I had a similar discussion, half-jokingly, about a legal ban on coffee in workplaces. Drinking it is optional, but non drinkers get disadvantaged and really need to join to keep up.
I really hope that this eventually becomes a thing but I am super sad that it won't any time soon. It really sucks to learn that some lucky people just don't need nearly as much sleep and that I'm just not one of those lucky people and will never be able to achieve that.
I do not like having to sleep so much. I understand the argument that it could become normalized like e.g. caffeine, but I personally would like to spend closer to the third of my life that is considered "normal" than to the half or over-half of my life that sleep currently seems to be.

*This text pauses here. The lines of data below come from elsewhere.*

(** C5.  When the file lacks one of the required columns,
    [import_from_csv] returns 0 without raising, whatever the storage
    layer does; the committed content is untouched and no INSERT was sent
    to the trades table. *)
Theorem import_missing_required_column (csv_file : csv_frame) (s : store) :
  (exists col, In col required_columns
               /\ has_column (columns csv_file) col = false) ->
  exists s' evs,
    import_from_csv to_datetime csv_file s = (Ok 0, s')
    /\ disk s' = disk s
    /\ trace s' = trace s ++ evs
    /\ inserts_in "trades" evs = 0%nat.
Proof.
  intros [col [Hin Hcol]].
  assert (Hreq : forallb (has_column (columns csv_file)) required_columns
                 = false).
  { destruct (forallb (has_column (columns csv_file)) required_columns)
      eqn:E; [| reflexivity].
    rewrite forallb_forall in E. rewrite (E col Hin) in Hcol.
    discriminate. }
  unfold import_from_csv, import_from_csv_try. rewrite Hreq.
  unfold_storage. unfold_monad.
  run_cases; eexists; eexists;
    (split; [reflexivity |]); store_simpl; (split; [reflexivity |]);
    (split; [repeat rewrite <- app_assoc; reflexivity |]);
    reflexivity.
Qed.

Fascinating stuff. Reminds me of the decreased sleep need associated with hypomania—something attributed to historical figures like Alexander Hamilton or contemporary ones like Elon Musk. I wonder if there’s a shared neurobiological mechanism here, perhaps involving orexin pathways. If so, exploring this overlap might unlock even more interesting avenues for research and therapies.
I've always thought there's a third variable: something causes the lack of sleep, and the lack of sleep causes mania. Disturbed sleeping causes a wide variety of different psych symptoms in different people. An acquaintance was almost committed for schizophrenia - but sleeping pills fixed the night horrors and they avoided commital.